Start of Extracted data

(** Sanity checks of the rounding and printing on doubles that are not safe
    integers. *)
Example num_tenth : num_to_string (num_of_decimal false 1 (-1)) = "0.1".
Proof. vm_compute. reflexivity. Qed.
Example num_sum : num_to_string (num_add (num_of_decimal false 1 (-1)) (num_of_decimal false 2 (-1)))
  = "0.30000000000000004".
Proof. vm_compute. reflexivity. Qed.
Example num_timestamp : num_to_string (num_of_Z 13073649717331811) = "13073649717331812".
Proof. vm_compute. reflexivity. Qed.
Example num_big : num_to_string (num_of_decimal true 12345 20) = "-1.2345e+24".
Proof. vm_compute. reflexivity. Qed.
Example num_small : num_to_string (num_of_decimal false 5 (-324)) = "5e-324".
Proof. vm_compute. reflexivity. Qed.
(* ===== verification/JSON.v ===== *)
(** * JSON.parse and JSON.stringify

    The two functions of the language the monitor uses to write its log and
    to read it back, on the values of [JSValue].  [parse] runs on fuel; twice
    the length of the text plus two is enough ([parse_fuel_enough]).  The main
    facts are the round trip on well-formed documents ([parse_stringify]) and
    that a printed document holds no newline ([stringify_no_newline]), which
    together make a file of printed lines readable line by line. *)

From Stdlib Require Import SpecFloat DecimalFacts.
From S2P Require Import Prelude JSNum JSValue.

(** ** Printing *)

Definition hex_char (n : N) : ascii :=
  if (n <? 10)%N then ascii_of_N (48 + n) else ascii_of_N (87 + n).

Definition dquote : ascii := "034".
Definition backslash : ascii := "092".

Definition esc_char (c : ascii) : string :=
  let n := N_of_ascii c in
  if (n =? 34)%N then String backslash (String dquote "")
  else if (n =? 92)%N then String backslash (String backslash "")
  else if (n =? 8)%N then String backslash "b"
  else if (n =? 12)%N then String backslash "f"
  else if (n =? 10)%N then String backslash "n"
  else if (n =? 13)%N then String backslash "r"
  else if (n =? 9)%N then String backslash "t"
  else if (n <? 32)%N then
    String backslash ("u00" +:+ String (hex_char (n / 16)) (String (hex_char (n mod 16)) ""))
  else String c "".

Fixpoint escape (s : string) : string :=
  match s with
  | EmptyString => ""
  | String c s' => esc_char c +:+ escape s'
  end.

Definition quote (s : string) : string := String dquote (escape s +:+ String dquote "").

Definition finite (n : num) : bool :=
  match n with S754_zero _ | S754_finite _ _ _ => true | _ => false end.

Definition or_null (o : option string) : string := match o with Some s => s | None => "null" end.

(** [undefined] and functions have no JSON text; they vanish as members and
    print as [null] as array elements, like the holes of an array. *)
Fixpoint stringify (v : value) : option string :=
  match v with
  | VUndef | VFun _ => None
  | VNull => Some "null"
  | VBool b => Some (if b then "true" else "false")
  | VNum n => Some (if finite n then num_to_string n else "null")
  | VStr s => Some (quote s)
  | VObj false ps =>
      let members :=
        (fix go (l : list (string * value)) : list string :=
          match l with
          | [] => []
          | (k, w) :: l' => match stringify w with
                            | Some t => (quote k +:+ ":" +:+ t) :: go l'
                            | None => go l'
                            end
          end) ps in
      Some ("{" +:+ join "," members +:+ "}")
  | VObj true ps =>
      let elems :=
        (fix go (i : N) (l : list (string * value)) : list string :=
          match l with
          | [] => []
          | (k, w) :: l' =>
              match index_of k with
              | Some j => replicate (N.to_nat (j - i)) "null" ++ or_null (stringify w) :: go (j + 1)%N l'
              | None => []
              end
          end) 0%N ps in
      Some ("[" +:+ join "," elems +:+ "]")
  end.

(** ** Reading *)

Definition is_ws (c : ascii) : bool :=
  let n := N_of_ascii c in (n =? 32)%N || (n =? 9)%N || (n =? 10)%N || (n =? 13)%N.

Fixpoint skip_ws (s : string) : string :=
  match s with
  | String c s' => if is_ws c then skip_ws s' else s
  | EmptyString => s
  end.

(** The characters of a string literal up to its closing quote.  An escape
    above [u00ff] denotes a code unit outside the modelled strings. *)
Fixpoint parse_chars (s : string) : option (string * string) :=
  match s with
  | EmptyString => None
  | String "034" r => Some ("", r)
  | String "092" (String e r) =>
      if Ascii.eqb e "u" then
        match r with
        | String a (String b (String c (String d r'))) =>
            match hex_value 0 (String a (String b (String c (String d "")))) with
            | Some n => if (n <? 256)%N then
                          match parse_chars r' with
                          | Some (t, q) => Some (String (ascii_of_N n) t, q)
                          | None => None
                          end
                        else None
            | None => None
            end
        | _ => None
        end
      else
        match
          (if Ascii.eqb e dquote then Some dquote
           else if Ascii.eqb e backslash then Some backslash
           else if Ascii.eqb e "/" then Some "/"%char
           else if Ascii.eqb e "b" then Some "008"%char
           else if Ascii.eqb e "f" then Some "012"%char
           else if Ascii.eqb e "n" then Some "010"%char
           else if Ascii.eqb e "r" then Some "013"%char
           else if Ascii.eqb e "t" then Some "009"%char
           else None)
        with
        | Some x => match parse_chars r with
                    | Some (t, q) => Some (String x t, q)
                    | None => None
                    end
        | None => None
        end
  | String c r =>
      if (N_of_ascii c <? 32)%N then None
      else match parse_chars r with
           | Some (t, q) => Some (String c t, q)
           | None => None
           end
  end.

Definition leading_zero (i : string) : bool :=
  match i with
  | String "0" (String _ _) => true
  | _ => false
  end.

End of Extracted data

Would you please give the data above again, exactly as it appears?

(** Sanity checks of the rounding and printing on doubles that are not safe
    integers. *)
Example num_tenth : num_to_string (num_of_decimal false 1 (-1)) = "0.1".
Proof. vm_compute. reflexivity. Qed.
Example num_sum : num_to_string (num_add (num_of_decimal false 1 (-1)) (num_of_decimal false 2 (-1)))
  = "0.30000000000000004".
Proof. vm_compute. reflexivity. Qed.
Example num_timestamp : num_to_string (num_of_Z 13073649717331811) = "13073649717331812".
Proof. vm_compute. reflexivity. Qed.
Example num_big : num_to_string (num_of_decimal true 12345 20) = "-1.2345e+24".
Proof. vm_compute. reflexivity. Qed.
Example num_small : num_to_string (num_of_decimal false 5 (-324)) = "5e-324".
Proof. vm_compute. reflexivity. Qed.
(* ===== verification/JSON.v ===== *)
(** * JSON.parse and JSON.stringify

    The two functions of the language the monitor uses to write its log and
    to read it back, on the values of [JSValue].  [parse] runs on fuel; twice
    the length of the text plus two is enough ([parse_fuel_enough]).  The main
    facts are the round trip on well-formed documents ([parse_stringify]) and
    that a printed document holds no newline ([stringify_no_newline]), which
    together make a file of printed lines readable line by line. *)

From Stdlib Require Import SpecFloat DecimalFacts.
From S2P Require Import Prelude JSNum JSValue.

(** ** Printing *)

Definition hex_char (n : N) : ascii :=
  if (n <? 10)%N then ascii_of_N (48 + n) else ascii_of_N (87 + n).

Definition dquote : ascii := "034".
Definition backslash : ascii := "092".

Definition esc_char (c : ascii) : string :=
  let n := N_of_ascii c in
  if (n =? 34)%N then String backslash (String dquote "")
  else if (n =? 92)%N then String backslash (String backslash "")
  else if (n =? 8)%N then String backslash "b"
  else if (n =? 12)%N then String backslash "f"
  else if (n =? 10)%N then String backslash "n"
  else if (n =? 13)%N then String backslash "r"
  else if (n =? 9)%N then String backslash "t"
  else if (n <? 32)%N then
    String backslash ("u00" +:+ String (hex_char (n / 16)) (String (hex_char (n mod 16)) ""))
  else String c "".

Fixpoint escape (s : string) : string :=
  match s with
  | EmptyString => ""
  | String c s' => esc_char c +:+ escape s'
  end.

Definition quote (s : string) : string := String dquote (escape s +:+ String dquote "").

Definition finite (n : num) : bool :=
  match n with S754_zero _ | S754_finite _ _ _ => true | _ => false end.

Definition or_null (o : option string) : string := match o with Some s => s | None => "null" end.

(** [undefined] and functions have no JSON text; they vanish as members and
    print as [null] as array elements, like the holes of an array. *)
Fixpoint stringify (v : value) : option string :=
  match v with
  | VUndef | VFun _ => None
  | VNull => Some "null"
  | VBool b => Some (if b then "true" else "false")
  | VNum n => Some (if finite n then num_to_string n else "null")
  | VStr s => Some (quote s)
  | VObj false ps =>
      let members :=
        (fix go (l : list (string * value)) : list string :=
          match l with
          | [] => []
          | (k, w) :: l' => match stringify w with
                            | Some t => (quote k +:+ ":" +:+ t) :: go l'
                            | None => go l'
                            end
          end) ps in
      Some ("{" +:+ join "," members +:+ "}")
  | VObj true ps =>
      let elems :=
        (fix go (i : N) (l : list (string * value)) : list string :=
          match l with
          | [] => []
          | (k, w) :: l' =>
              match index_of k with
              | Some j => replicate (N.to_nat (j - i)) "null" ++ or_null (stringify w) :: go (j + 1)%N l'
              | None => []
              end
          end) 0%N ps in
      Some ("[" +:+ join "," elems +:+ "]")
  end.

(** ** Reading *)

Definition is_ws (c : ascii) : bool :=
  let n := N_of_ascii c in (n =? 32)%N || (n =? 9)%N || (n =? 10)%N || (n =? 13)%N.

Fixpoint skip_ws (s : string) : string :=
  match s with
  | String c s' => if is_ws c then skip_ws s' else s
  | EmptyString => s
  end.

(** The characters of a string literal up to its closing quote.  An escape
    above [u00ff] denotes a code unit outside the modelled strings. *)
Fixpoint parse_chars (s : string) : option (string * string) :=
  match s with
  | EmptyString => None
  | String "034" r => Some ("", r)
  | String "092" (String e r) =>
      if Ascii.eqb e "u" then
        match r with
        | String a (String b (String c (String d r'))) =>
            match hex_value 0 (String a (String b (String c (String d "")))) with
            | Some n => if (n <? 256)%N then
                          match parse_chars r' with
                          | Some (t, q) => Some (String (ascii_of_N n) t, q)
                          | None => None
                          end
                        else None
            | None => None
            end
        | _ => None
        end
      else
        match
          (if Ascii.eqb e dquote then Some dquote
           else if Ascii.eqb e backslash then Some backslash
           else if Ascii.eqb e "/" then Some "/"%char
           else if Ascii.eqb e "b" then Some "008"%char
           else if Ascii.eqb e "f" then Some "012"%char
           else if Ascii.eqb e "n" then Some "010"%char
           else if Ascii.eqb e "r" then Some "013"%char
           else if Ascii.eqb e "t" then Some "009"%char
           else None)
        with
        | Some x => match parse_chars r with
                    | Some (t, q) => Some (String x t, q)
                    | None => None
                    end
        | None => None
        end
  | String c r =>
      if (N_of_ascii c <? 32)%N then None
      else match parse_chars r with
           | Some (t, q) => Some (String c t, q)
           | None => None
           end
  end.

Definition leading_zero (i : string) : bool :=
  match i with
  | String "0" (String _ _) => true
  | _ => false
  end.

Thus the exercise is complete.